There is a similar question here which I can understand but there is no mention of conjugacy class in my question so I'm somewhat confused.
Let $G=\{g_1, g_2, ..., g_n \}$ be a finite group, show that $N= g_1 + g_2 + \cdots +g_n$ is in the center of the group ring $RG$.
I tried multiplying out $(a_1g_1 + a_2g_2 + \cdots + a_ng_n)(g_1 + g_2 + \cdots + g_n)$ and $(g_1 + g_2 + \cdots + g_n)(a_1g_1 + a_2g_2 + \cdots + a_ng_n)$ and checking for equality.

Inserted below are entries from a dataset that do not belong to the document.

(* ===== verification/WsParse.v ===== *)
(** * include/bintrade/ws/detail/ws_parse.hpp: stream messages to structs

    The stream formats use one-letter keys.  Unlike the REST parsers these
    never subscript a key they have not tested, so the only undefined
    behaviour left is a price level with fewer than two entries and a time
    outside the clock's range. *)

From S2P Require Import Prelude Errors CppLib CoreTypes Json RestParse.
Local Open Scope Z_scope.

Section ws_parse.
Context `{L : JsonLib}.

Definition parse_trade_stream (j : json) : outcome exn Trade :=
  id ← value_u64 j "t" 0;
  price ← stod_value j "p" "0";
  qty ← stod_value j "q" "0";
  time ← time_value j "T";
  is_maker ← value_bool j "m" false;
  Ok {| t_id := id; t_order_id := 0; t_price := price; t_qty := qty;
        t_quote_qty := Dbl.dmul price qty; t_time := time;
        t_is_buyer := negb is_maker; t_is_maker := is_maker |}.

Definition parse_kline_stream (j : json) : outcome exn Kline :=
  k ← at_key j "k";
  open_time ← time_value k "t";
  close_time ← time_value k "T";
  open ← stod_value k "o" "0";
  high ← stod_value k "h" "0";
  low ← stod_value k "l" "0";
  close ← stod_value k "c" "0";
  volume ← stod_value k "v" "0";
  quote_volume ← stod_value k "q" "0";
  num_trades ← value_u64 k "n" 0;
  Ok {| k_open_time := open_time; k_open := open; k_high := high; k_low := low;
        k_close := close; k_volume := volume; k_close_time := close_time;
        k_quote_volume := quote_volume; k_num_trades := num_trades |}.

Definition parse_ticker_stream (j : json) : outcome exn Ticker :=
  symbol ← value_string j "s" "";
  price ← stod_value j "c" "0";
  time ← time_value j "E";
  Ok {| tk_symbol := symbol; tk_price := price; tk_time := time |}.

(** [if (j.contains(k)) for (const auto& x : j[k]) out.push_back(f(x));] *)
Definition each_if_present {A} (f : json → outcome exn A) (j : json) (k : string) : outcome exn (list A) :=
  if contains j k then v ← member j k; traverse f (elements v) else Ok [].

Definition parse_depth_stream (j : json) : outcome exn OrderBook :=
  symbol ← value_string j "s" "";
  last_update_id ← value_u64 j "u" 0;
  bids ← each_if_present parse_order_book_entry j "b";
  asks ← each_if_present parse_order_book_entry j "a";
  Ok {| ob_symbol := symbol; last_update_id := last_update_id; bids := bids; asks := asks |}.

Definition parse_order_update (j : json) : outcome exn Order :=
  symbol ← value_string j "s" "";
  order_id ← value_u64 j "i" 0;
  client_order_id ← value_string j "c" "";
  side ← (s ← value_string j "S" "BUY"; side_from_string s);
  type ← (s ← value_string j "o" "LIMIT"; order_type_from_string s);
  time_in_force ← (s ← value_string j "f" "GTC"; time_in_force_from_string s);
  orig_qty ← stod_value j "q" "0";
  price ← stod_value j "p" "0";
  executed_qty ← stod_value j "z" "0";
  cummulative_quote_qty ← stod_value j "Z" "0";
  status ← (s ← value_string j "X" "NEW"; order_status_from_string s);
  time ← time_value j "O";
  update_time ← time_value j "T";
  Ok {| o_symbol := symbol; o_order_id := order_id; o_client_order_id := client_order_id;
        o_price := price; o_orig_qty := orig_qty; o_executed_qty := executed_qty;
        o_cummulative_quote_qty := cummulative_quote_qty; o_status := status;
        o_time_in_force := time_in_force; o_type := type; o_side := side;
        o_time := time; o_update_time := update_time |}.

(** The loop body of [parse_account_update]. *)
Definition parse_balance_update (b : json) : outcome exn Balance :=
  asset ← value_string b "a" "";
  free ← stod_value b "f" "0";
  locked ← stod_value b "l" "0";
  Ok {| asset := asset; free := free; locked := locked |}.

Definition parse_account_update (j : json) : outcome exn AccountInfo :=
  update_time ← time_value j "u";
  balances ← each_if_present parse_balance_update j "B";
  Ok {| can_trade := false; can_withdraw := false; can_deposit := false;
        ai_update_time := update_time; account_type := ""; balances := balances |}.
End ws_parse.

Section ws_parse_props.
Context `{LL : JsonLaws}.
Hint Resolve stod_value_no_crash time_value_no_crash : nocrash.

Lemma at_key_no_crash f j k : no_crash f (at_key j k).
Proof using LL. rewrite law_at. repeat case_match; done. Qed.

Lemma each_if_present_no_crash {A} f (g : json → outcome exn A) j k :
  (∀ v x, lookup_member j k = Some v → x ∈ elements v → no_crash f (g x)) →
  no_crash f (each_if_present g j k).
Proof using LL.
  intros Hg. unfold each_if_present. destruct (contains j k) eqn:Hc; [|done].
  destruct (member_contained j k Hc) as (v & Hv & ->). simpl.
  apply no_crash_traverse. intros x Hx. by eapply Hg.
Qed.

Lemma balance_update_no_crash f b : no_crash f (parse_balance_update b).
Proof using LL. unfold parse_balance_update. no_crash_walk. Qed.

(** Every price level of the message has a price and a quantity. *)
Definition levels_ok (j : json) : Prop :=
  ∀ k v x, k = "b" ∨ k = "a" → lookup_member j k = Some v → x ∈ elements v → price_level x.

(** The six stream parsers have no undefined behaviour on any JSON value whose price
    levels have two entries, apart from a time outside the clock's range. *)
Theorem stream_parsers_defined f j :
  f ≠ ub_signed_overflow → levels_ok j →
  no_crash f (parse_trade_stream j) ∧ no_crash f (parse_kline_stream j) ∧
  no_crash f (parse_ticker_stream j) ∧ no_crash f (parse_depth_stream j) ∧
  no_crash f (parse_order_update j) ∧ no_crash f (parse_account_update j).
Proof using LL.
  intros Hf Hl.
  assert (∀ k, k = "b" ∨ k = "a" → no_crash f (each_if_present parse_order_book_entry j k)) as Hd.
  { intros k Hk. apply each_if_present_no_crash. intros v x Hv Hx.
    eapply order_book_entry_defined, Hl; eauto. }
  assert (no_crash f (each_if_present parse_balance_update j "B"))
    by (apply each_if_present_no_crash; intros; apply balance_update_no_crash).
  unfold parse_trade_stream, parse_kline_stream, parse_ticker_stream, parse_depth_stream,
    parse_order_update, parse_account_update.
  pose proof (at_key_no_crash f).
  split_and!; no_crash_walk.
Qed.

(** The message [j] reports the order [o]. *)
Record execution_report (j : json) (o : Order) : Prop := {
  er_object : is_object j = true;
  er_symbol : str_at j "s" (o_symbol o);
  er_id : u64_at j "i" (o_order_id o);
  er_client : str_at j "c" (o_client_order_id o);
  er_side : str_at j "S" (side_to_string (o_side o));
  er_type : str_at j "o" (order_type_to_string (o_type o));
  er_tif : str_at j "f" (time_in_force_to_string (o_time_in_force o));
  er_orig : double_at j "q" (o_orig_qty o);
  er_price : double_at j "p" (o_price o);
  er_exec : double_at j "z" (o_executed_qty o);
  er_quote : double_at j "Z" (o_cummulative_quote_qty o);
  er_status : str_at j "X" (order_status_to_string (o_status o));
  er_time : time_at_ms j "O" (o_time o);
  er_update : time_at_ms j "T" (o_update_time o)
}.

Lemma execution_report_parses j o : execution_report j o → parse_order_update j = Ok o.
Proof using LL.
  intros [Ho ?????????????]. unfold parse_order_update.
  erewrite !value_string_at, !stod_value_at, !time_value_at, value_u64_at by eauto. simpl.
  rewrite (proj2 (order_status_from_string_spec _ _) eq_refl),
    (proj2 (order_type_from_string_spec _ _) eq_refl), (proj2 (side_from_string_spec _ _) eq_refl),
    (proj2 (time_in_force_from_string_spec _ _) eq_refl). by destruct o.
Qed.

(** The same trade over REST and over the stream: the stream's
    [is_buyer] is the negation of the maker flag, REST's is the flag. *)
Lemma trade_stream_maker j t : parse_trade_stream j = Ok t → t_is_buyer t = negb (t_is_maker t).
Proof. unfold parse_trade_stream. intros H. repeat (apply bind_Ok_inv in H as (? & _ & H)). by injection H as <-. Qed.

Lemma trade_rest_maker j t : parse_trade j = Ok t → t_is_buyer t = t_is_maker t.
Proof.
  unfold parse_trade. intros H. do 5 (apply bind_Ok_inv in H as (? & _ & H)).
  apply bind_Ok_inv in H as (b & Hb & H). apply bind_Ok_inv in H as (m & Hm & H).
  injection H as <-. simpl. congruence.
Qed.

(** The same trade has opposite is_buyer over REST and over the stream. *)
Theorem buyer_flag_differs j j' t t' :
  parse_trade j = Ok t → parse_trade_stream j' = Ok t' → t_is_maker t = t_is_maker t' →
  t_is_buyer t ≠ t_is_buyer t'.
Proof.
  intros ->%trade_rest_maker ->%trade_stream_maker ->. by destruct (t_is_maker t').
Qed.
End ws_parse_props.

Module WsParseWitness.
Import Tree.

Definition depth_doc : json :=
  JObj [("e", JStr "depthUpdate"); ("s", JStr "BNBBTC"); ("u", JInt 160);
        ("b", JArr [JArr [JStr "0.0024"; JStr "10"]]); ("a", JArr [JArr [JStr "0.0026"; JStr "100"]])].

Lemma stream_parsers_defined_witness : no_crash ub_index_range (parse_depth_stream depth_doc).
Proof.
  apply (stream_parsers_defined (L := TreeJson) ub_index_range depth_doc); [done|].
  intros k v x [->| ->] Hv Hx; vm_compute in Hv; injection Hv as <-;
    (apply elem_of_cons in Hx as [->|Hx]; [split; [done | simpl; lia] | by apply not_elem_of_nil in Hx]).
Defined.

Definition rest_trade : json :=
  JObj [("id", JInt 1); ("price", JStr "4"); ("qty", JStr "2"); ("quoteQty", JStr "8");
        ("time", JInt 5); ("isBuyerMaker", JBool true)].
Definition stream_trade : json :=
  JObj [("e", JStr "trade"); ("t", JInt 1); ("p", JStr "4"); ("q", JStr "2"); ("T", JInt 5); ("m", JBool true)].

Lemma buyer_flag_differs_witness :
  ∃ t t', parse_trade rest_trade = Ok t ∧ parse_trade_stream stream_trade = Ok t' ∧ t_is_buyer t ≠ t_is_buyer t'.
Proof.
  destruct (parse_trade rest_trade) as [t|e|f] eqn:H1; [|vm_compute in H1; discriminate..].
  destruct (parse_trade_stream stream_trade) as [t'|e|f] eqn:H2; [|vm_compute in H2; discriminate..].
  exists t, t'. split; [done|]. split; [done|].
  apply (buyer_flag_differs (L := TreeJson) rest_trade stream_trade t t' H1 H2).
  vm_compute in H1, H2. injection H1 as <-. injection H2 as <-. reflexivity.
Defined.
End WsParseWitness.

Does it work out because $(a_1g_1 + a_2g_2 + \cdots + a_ng_n)(g_1 + g_2 + \cdots + g_n)= (a_1g_1)(g_1 + g_2 + \cdots + g_n)+(a_2g_2)(g_1 + g_2 + \cdots + g_n)+\cdots +(a_ng_n)(g_1 + g_2 + \cdots + g_n) = (g_1 + g_2 + \cdots + g_n)(a_1g_1)+(g_1 + g_2 + \cdots + g_n)(a_2g_2)+\cdots +(g_1 + g_2 + \cdots + g_n)(a_ng_n)= (g_1 + g_2 + \cdots + g_n)(a_1g_1 + a_2g_2 + \cdots + a_ng_n)$
where by definition $(ag_i)(bg_j)=(ab)(g_ig_j)$ and $g_i(g_1 + g_2 + \cdots + g_n)=(g_1 + g_2 + \cdots + g_n)g_i$, multiplying all the elements of $G$ on the left or right by the same element is a permutation of the elements of $G$ thus the sum is unchanged?
The proof you refer to applies here in just the same way.
For any element $g$ of the group, consider $g^{-1}Ng=\sum g^{-1}g_ig$. The elements $g^{-1}g_ig$ are (in some order) precisely all the elements of the group and so $g^{-1}Ng=N$.
N.B. Your comment at the end of your proof is correct. This works because of the 'Latin Square' property of groups.